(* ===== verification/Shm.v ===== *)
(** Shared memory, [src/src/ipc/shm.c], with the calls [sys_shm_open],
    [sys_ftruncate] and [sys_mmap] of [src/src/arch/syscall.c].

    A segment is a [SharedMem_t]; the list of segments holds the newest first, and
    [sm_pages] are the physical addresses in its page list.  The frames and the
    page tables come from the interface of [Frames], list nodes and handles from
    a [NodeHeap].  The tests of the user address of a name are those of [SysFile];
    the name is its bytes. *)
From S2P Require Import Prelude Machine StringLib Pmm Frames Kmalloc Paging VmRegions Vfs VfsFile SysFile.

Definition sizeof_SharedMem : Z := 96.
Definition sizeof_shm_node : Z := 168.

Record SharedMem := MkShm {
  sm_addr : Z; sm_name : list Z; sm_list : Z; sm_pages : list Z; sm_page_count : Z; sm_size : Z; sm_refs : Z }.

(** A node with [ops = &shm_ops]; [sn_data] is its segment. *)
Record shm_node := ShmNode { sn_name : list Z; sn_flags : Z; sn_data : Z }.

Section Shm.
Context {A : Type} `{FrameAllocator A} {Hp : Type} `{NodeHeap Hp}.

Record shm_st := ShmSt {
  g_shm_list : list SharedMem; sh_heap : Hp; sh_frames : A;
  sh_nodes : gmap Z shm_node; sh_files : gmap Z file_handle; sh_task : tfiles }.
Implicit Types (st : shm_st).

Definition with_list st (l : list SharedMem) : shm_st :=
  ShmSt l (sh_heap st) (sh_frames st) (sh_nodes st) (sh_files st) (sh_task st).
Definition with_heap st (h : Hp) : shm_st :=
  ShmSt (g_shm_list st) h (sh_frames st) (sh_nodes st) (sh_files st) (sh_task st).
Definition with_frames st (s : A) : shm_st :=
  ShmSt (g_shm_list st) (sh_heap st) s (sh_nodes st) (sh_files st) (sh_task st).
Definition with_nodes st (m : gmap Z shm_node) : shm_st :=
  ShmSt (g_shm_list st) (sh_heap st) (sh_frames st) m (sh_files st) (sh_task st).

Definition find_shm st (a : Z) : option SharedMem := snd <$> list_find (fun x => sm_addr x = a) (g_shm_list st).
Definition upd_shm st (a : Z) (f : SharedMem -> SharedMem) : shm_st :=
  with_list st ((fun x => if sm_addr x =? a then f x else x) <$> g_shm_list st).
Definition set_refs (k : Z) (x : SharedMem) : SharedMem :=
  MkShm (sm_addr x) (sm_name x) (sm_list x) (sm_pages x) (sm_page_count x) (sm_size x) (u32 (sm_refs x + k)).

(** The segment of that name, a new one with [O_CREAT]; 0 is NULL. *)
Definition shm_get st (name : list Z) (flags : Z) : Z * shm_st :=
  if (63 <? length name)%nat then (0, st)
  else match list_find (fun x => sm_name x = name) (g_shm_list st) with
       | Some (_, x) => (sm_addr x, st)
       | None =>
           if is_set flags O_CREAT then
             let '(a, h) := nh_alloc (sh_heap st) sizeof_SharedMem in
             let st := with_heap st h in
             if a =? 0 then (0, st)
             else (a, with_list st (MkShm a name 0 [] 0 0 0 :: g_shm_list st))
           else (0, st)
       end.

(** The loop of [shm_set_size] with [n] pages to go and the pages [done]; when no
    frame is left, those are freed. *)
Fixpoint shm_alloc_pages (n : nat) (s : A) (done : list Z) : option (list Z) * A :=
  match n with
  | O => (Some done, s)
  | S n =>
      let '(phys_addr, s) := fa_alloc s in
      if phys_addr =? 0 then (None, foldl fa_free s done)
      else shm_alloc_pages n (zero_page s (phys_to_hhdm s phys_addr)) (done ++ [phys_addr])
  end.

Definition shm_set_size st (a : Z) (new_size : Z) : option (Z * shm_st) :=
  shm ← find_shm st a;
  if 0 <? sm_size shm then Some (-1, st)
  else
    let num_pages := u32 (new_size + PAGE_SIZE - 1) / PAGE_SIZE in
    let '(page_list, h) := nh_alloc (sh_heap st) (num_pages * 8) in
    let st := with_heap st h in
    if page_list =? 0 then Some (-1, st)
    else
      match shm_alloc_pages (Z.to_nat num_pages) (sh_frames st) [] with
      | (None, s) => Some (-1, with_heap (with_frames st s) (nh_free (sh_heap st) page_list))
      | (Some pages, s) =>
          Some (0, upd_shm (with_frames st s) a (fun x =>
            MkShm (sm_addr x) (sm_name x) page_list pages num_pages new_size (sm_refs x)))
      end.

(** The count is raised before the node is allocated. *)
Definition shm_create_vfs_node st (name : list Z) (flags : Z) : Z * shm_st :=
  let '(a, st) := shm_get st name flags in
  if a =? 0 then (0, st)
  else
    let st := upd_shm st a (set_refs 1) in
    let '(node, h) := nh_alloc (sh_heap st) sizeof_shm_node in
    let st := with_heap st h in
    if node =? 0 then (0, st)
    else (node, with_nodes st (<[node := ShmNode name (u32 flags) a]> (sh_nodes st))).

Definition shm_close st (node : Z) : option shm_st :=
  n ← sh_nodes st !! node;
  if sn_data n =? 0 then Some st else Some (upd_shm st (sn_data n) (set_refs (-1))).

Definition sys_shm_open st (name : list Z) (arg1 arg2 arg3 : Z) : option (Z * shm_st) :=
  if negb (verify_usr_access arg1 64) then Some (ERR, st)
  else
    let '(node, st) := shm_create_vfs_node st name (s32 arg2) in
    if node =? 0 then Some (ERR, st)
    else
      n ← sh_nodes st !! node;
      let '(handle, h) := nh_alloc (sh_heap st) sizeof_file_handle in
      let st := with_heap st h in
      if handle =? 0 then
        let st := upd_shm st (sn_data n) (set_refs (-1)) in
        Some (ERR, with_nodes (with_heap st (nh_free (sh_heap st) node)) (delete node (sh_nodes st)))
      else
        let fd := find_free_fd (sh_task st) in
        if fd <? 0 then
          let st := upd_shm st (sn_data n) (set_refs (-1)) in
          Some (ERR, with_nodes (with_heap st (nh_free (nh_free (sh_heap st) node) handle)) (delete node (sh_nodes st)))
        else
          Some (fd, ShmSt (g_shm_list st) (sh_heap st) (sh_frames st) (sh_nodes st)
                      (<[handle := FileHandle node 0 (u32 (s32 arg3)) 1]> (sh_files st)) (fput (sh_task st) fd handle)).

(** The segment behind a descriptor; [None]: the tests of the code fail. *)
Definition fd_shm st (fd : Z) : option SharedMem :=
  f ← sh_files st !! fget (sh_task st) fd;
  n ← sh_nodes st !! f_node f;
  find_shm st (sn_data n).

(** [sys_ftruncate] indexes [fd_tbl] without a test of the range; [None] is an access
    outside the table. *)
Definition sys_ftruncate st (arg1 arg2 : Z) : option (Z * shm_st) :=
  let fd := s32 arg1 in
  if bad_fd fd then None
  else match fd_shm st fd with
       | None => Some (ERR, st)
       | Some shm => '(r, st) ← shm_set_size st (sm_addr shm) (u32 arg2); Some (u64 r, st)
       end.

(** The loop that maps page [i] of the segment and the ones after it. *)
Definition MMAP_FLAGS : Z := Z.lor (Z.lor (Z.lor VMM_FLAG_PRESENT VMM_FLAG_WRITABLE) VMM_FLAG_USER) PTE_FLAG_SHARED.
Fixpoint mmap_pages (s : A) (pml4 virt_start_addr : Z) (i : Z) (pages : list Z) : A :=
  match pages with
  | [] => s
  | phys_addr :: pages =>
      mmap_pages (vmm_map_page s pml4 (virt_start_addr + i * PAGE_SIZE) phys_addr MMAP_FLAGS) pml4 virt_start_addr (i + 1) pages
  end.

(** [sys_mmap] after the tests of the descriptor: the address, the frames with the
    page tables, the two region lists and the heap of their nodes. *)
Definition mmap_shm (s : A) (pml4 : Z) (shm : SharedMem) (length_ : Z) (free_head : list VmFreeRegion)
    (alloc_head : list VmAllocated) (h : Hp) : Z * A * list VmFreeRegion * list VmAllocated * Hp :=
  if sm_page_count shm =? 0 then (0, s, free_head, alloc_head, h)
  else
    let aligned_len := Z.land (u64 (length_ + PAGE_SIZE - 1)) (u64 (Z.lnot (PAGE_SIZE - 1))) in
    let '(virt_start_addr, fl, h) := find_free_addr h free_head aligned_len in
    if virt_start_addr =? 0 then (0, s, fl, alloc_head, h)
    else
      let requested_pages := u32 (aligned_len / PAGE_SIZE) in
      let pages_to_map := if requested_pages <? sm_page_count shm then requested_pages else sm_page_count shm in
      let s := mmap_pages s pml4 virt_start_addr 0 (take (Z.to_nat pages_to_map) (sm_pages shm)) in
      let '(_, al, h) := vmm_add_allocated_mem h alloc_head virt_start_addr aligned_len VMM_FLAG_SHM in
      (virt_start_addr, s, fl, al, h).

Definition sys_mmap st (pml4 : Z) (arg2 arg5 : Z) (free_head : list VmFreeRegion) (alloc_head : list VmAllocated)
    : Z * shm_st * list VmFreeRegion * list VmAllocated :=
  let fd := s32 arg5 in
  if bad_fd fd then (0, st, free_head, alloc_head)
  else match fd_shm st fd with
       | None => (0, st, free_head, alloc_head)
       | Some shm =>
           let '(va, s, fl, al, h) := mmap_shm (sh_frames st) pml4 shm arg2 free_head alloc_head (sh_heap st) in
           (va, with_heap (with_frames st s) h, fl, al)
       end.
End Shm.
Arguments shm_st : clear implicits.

--- --- ---

- What you should do -
Write out exactly the lines that fall from the line with "(** The segment behind" to the line with "outside the table. *)" in the records above, keeping both ends.

- Result of the exercise -
(** The segment behind a descriptor; [None]: the tests of the code fail. *)
Definition fd_shm st (fd : Z) : option SharedMem :=
  f ← sh_files st !! fget (sh_task st) fd;
  n ← sh_nodes st !! f_node f;
  find_shm st (sn_data n).

(** [sys_ftruncate] indexes [fd_tbl] without a test of the range; [None] is an access
    outside the table. *)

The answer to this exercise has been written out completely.